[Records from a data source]
====
(** Invariant 3 of the data model: after a successful validation every
    registered state that has a handler resolves every symbol of the
    alphabet, by its own row or by a row of an ancestor. *)
Lemma deterministic_complete e e' :
  deterministic e = Ok (true, e') →
  e' = e ∧
  ∀ id s symbol,
    m_states e !! id = Some (Some s) → symbol ∈ m_alphabet e → hasAction s = true →
    ∃ t, lookup e (Some s) symbol = Ok (Some t).
Proof.
  unfold deterministic. intros H. bind_inv H. destruct a as [msg |]; [done |].
  injection H as <-. split; [done |].
  intros id s symbol Hreg Hsym Hact.
  assert (Hin : Some s ∈ state_pointers e).
  { unfold state_pointers. apply list_elem_of_fmap. exists (id, Some s).
    split; [done | by apply elem_of_map_to_list]. }
  pose proof (scan_states_pass _ _ E _ Hin) as Hscan.
  destruct (scan_alphabet_pass _ _ _ _ Hscan symbol) as (st & result & Hst & Hlook & Hrow).
  { by apply elem_of_elements. }
  injection Hst as <-. destruct (Hrow Hact) as [t ->]. eauto.
Qed.

(** A state that has its own row for every symbol passes the scan, whatever
    rows its ancestors have for the same symbols. *)
Lemma scan_alphabet_direct_rows e (s : State (Args:=Args)) accepts symbols :
  NoDup symbols → (∀ x, x ∈ symbols → x ∉ accepts) →
  (∀ x, x ∈ symbols → is_Some (m_stt e !! SttIndex (m_id s) x)) →
  scan_alphabet e (Some s) accepts symbols = Ok None.
Proof.
  intros Hnd. revert accepts.
  induction Hnd as [| symbol rest Hnotin Hnd IH]; intros accepts Hfresh Hrows; [done |].
  cbn [scan_alphabet]. unfold lookup, chain_fuel. cbn [lookup_fuel deref mbind Result_bind].
  destruct (Hrows symbol) as [t Ht]; [by left |]. rewrite Ht.
  cbn [mbind Result_bind]. rewrite bool_decide_eq_true_2 by eauto. cbn [negb andb].
  unfold set_emplace. rewrite bool_decide_eq_false_2 by (apply Hfresh; left).
  cbn [fst snd negb]. apply IH.
  - intros x Hx. apply not_elem_of_union. split.
    + apply not_elem_of_singleton. by intros ->.
    + apply Hfresh. by right.
  - intros x Hx. apply Hrows. by right.
Qed.

Lemma deterministic_direct_rows e :
  states_nonnull e →
  (∀ id s symbol, m_states e !! id = Some (Some s) → symbol ∈ m_alphabet e →
                  is_Some (m_stt e !! SttIndex (m_id s) symbol)) →
  deterministic e = Ok (true, e).
Proof.
  intros Hnn Hrows. unfold deterministic.
  assert (Hscan : ∀ states, (∀ p, p ∈ states → p ∈ state_pointers e) →
                            scan_states e states = Ok None).
  { induction states as [| p rest IH]; intros Hsub; [done |].
    cbn [scan_states].
    assert (Hp : p ∈ state_pointers e) by (apply Hsub; left).
    unfold state_pointers in Hp. apply list_elem_of_fmap in Hp as ([id p'] & -> & Hin).
    apply elem_of_map_to_list in Hin. cbn.
    destruct p' as [s |]; [| by destruct (Hnn id)].
    rewrite (scan_alphabet_direct_rows e s ∅ (elements (m_alphabet e))).
    - cbn [mbind Result_bind]. apply IH. intros q Hq. apply Hsub. by right.
    - apply (NoDup_elements (m_alphabet e)).
    - intros x _. apply not_elem_of_empty.
    - intros x Hx. apply (Hrows id); [done | by apply elem_of_elements]. }
  by rewrite Hscan.
Qed.

End Validation.

(** * Steps of a well-formed engine are defined *)

Section Progress.

Context {Args : Type}.
Variable returns_void : bool.
Implicit Types (e : FsmBase (Args:=Args)) (args : Args) (event : N).

Lemma grounded_members e1 e2 n (s : State (Args:=Args)) :
  m_states e1 = m_states e2 → grounded e1 n s → grounded e2 n s.
Proof.
  intros Hst Hg. induction Hg as [s Hroot | n s p Hp Hreg _ IH].
  - by apply grounded_root.
  - eapply grounded_child; [done | by rewrite <- Hst | done].
Qed.

Lemma chains_grounded_members e1 e2 :
  m_states e1 = m_states e2 → chains_grounded e1 → chains_grounded e2.
Proof.
  intros Hst Hch id s Hreg. rewrite <- Hst in Hreg.
  destruct (Hch _ _ Hreg) as (n & Hn & Hg). exists n. split.
  - unfold chain_fuel in *. by rewrite <- Hst.
  - by eapply grounded_members.
Qed.

Lemma handler_calls_defined calls e :
  chains_grounded e →
  (m_status e = Running → ∃ cur, m_states e !! m_current e = Some (Some cur)) →
  ∃ e', handler_calls calls e = Ok e'.
Proof.
  revert e. induction calls as [| [event args | event args |] rest IH]; intros e Hch Hcur;
    cbn [handler_calls]; [eauto | | |].
  - destruct (accept_defined e event Hch Hcur) as [acc Hacc].
    unfold transition. rewrite Hacc. cbn [mbind Result_bind].
    destruct (negb acc || m_in_transition e); cbn [mbind Result_bind]; [by apply IH |].
    apply IH; [by apply (chains_grounded_members e) | done].
  - destruct (accept_defined e event Hch Hcur) as [acc Hacc].
    unfold raise. rewrite Hacc. cbn [mbind Result_bind].
    destruct (negb acc); cbn [mbind Result_bind]; [by apply IH |].
    apply IH; [by apply (chains_grounded_members e) | done].
  - apply IH.
    + apply (chains_grounded_members e); [| done]. unfold halt.
      by destruct (negb (running e)).
    + unfold halt. destruct (negb (running e)); [done |]. cbn. discriminate.
Qed.

Lemma action_defined (s : State (Args:=Args)) args e :
  is_Some (m_action s) → chains_grounded e →
  (m_status e = Running → ∃ cur, m_states e !! m_current e = Some (Some cur)) →
  ∃ r e', action returns_void s args e = Ok (r, e').
Proof.
  intros [h Hh] Hch Hcur. unfold action. rewrite Hh.
  destruct (handler_calls_defined (requests (h args)) (emit (Action (m_id s) args) e))
    as [e' He']; [by apply (chains_grounded_members e) | done |].
  rewrite He'. cbn. eauto.
Qed.

Lemma transition_finish_defined next copy success e :
  (∃ err, m_error_state e = Some err ∧ is_Some (m_action err)) →
  ∃ r e', transition_finish returns_void next copy success e = Ok (r, e').
Proof.
  intros (err & Herr & h & Hh). unfold transition_finish.
  destruct success; cbn [negb]; [eauto |].
  unfold toErrorState, get. rewrite Herr. cbn [mbind Result_bind].
  unfold action. rewrite Hh.
  rewrite handler_calls_not_running by (cbn; discriminate). cbn. eauto.
Qed.

Lemma transition_enter_defined next args e dst :
  m_states e !! next = Some (Some dst) →
  chains_grounded e →
  (∃ err, m_error_state e = Some err ∧ is_Some (m_action err)) →
  ∃ r e', transition_enter returns_void next args e = Ok (r, e').
Proof.
  intros Hdst Hch Herr. unfold transition_enter. cbn [m_states set_current].
  rewrite (map_subscript_hit _ _ _ Hdst). cbn [fst snd deref mbind Result_bind].
  replace (set_states (m_states e) (set_current next e)) with (set_current next e)
    by (by destruct e).
  unfold hasAction. destruct (m_action dst) as [h |] eqn:Hh.
  - rewrite bool_decide_eq_true_2 by eauto.
    destruct (action_defined dst args (set_current next e)) as (success & mid & Hmid).
    { rewrite Hh. eauto. }
    { by apply (chains_grounded_members e). }
    { intros _. cbn. eauto. }
    rewrite Hmid. cbn [mbind Result_bind].
    apply transition_finish_defined.
    apply action_cases in Hmid as (_ & _ & _ & Hgrown).
    apply queue_grown_members in Hgrown as (_ & _ & _ & _ & -> & _). done.
  - rewrite bool_decide_eq_false_2 by (by intros [? ?]). cbn [mbind Result_bind].
    by apply transition_finish_defined.
Qed.

(** X23.  [step] returns whenever the engine is well formed: every row
    leads to a registered state, the parent chains end, the error state is
    set and has a handler, and (when running) the current state is
    registered and resolves the event at the front of the queue. *)
Lemma step_defined e :
  stt_closed e → chains_grounded e →
  (∃ err, m_error_state e = Some err ∧ is_Some (m_action err)) →
  (m_status e = Running →
   ∀ event args rest, m_events e = (event, args) :: rest →
     ∃ cur t, m_states e !! m_current e = Some (Some cur) ∧
              lookup e (Some cur) event = Ok (Some t)) →
  ∃ r e', step returns_void e = Ok (r, e').
Proof.
  intros Hclosed Hch Herr Hfront. unfold step.
  destruct (m_events e) as [| [event args] rest] eqn:Hq; [eauto |]. cbn [fst snd].
  unfold transition_exec, running. cbn [emit set_events m_status m_states m_current].
  case_bool_decide as Hrun; cbn [negb]; [| cbn; eauto].
  destruct (Hfront Hrun event args rest eq_refl) as (cur & t & Hcur & Hlook).
  unfold map_at. rewrite Hcur. cbn [mbind Result_bind].
  rewrite (lookup_members _ e) by done. rewrite Hlook. cbn [mbind Result_bind].
  destruct (lookup_fuel_row _ _ _ _ _ Hlook) as [index Hrow].
  destruct (Hclosed _ _ Hrow) as [dst Hdst].
  destruct (transition_enter_defined (m_next t) args
              (emit WatchdogReset (set_events rest e)) dst) as (r & e' & Henter);
    [done | by apply (chains_grounded_members e) | done |].
  rewrite Henter. cbn. eauto.
Qed.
====
WHAT IS BEING ASKED =>
State the number of lines in these entries where the word "right" occurs, without any other words.

OUTPUT FOR THIS TASK =>
3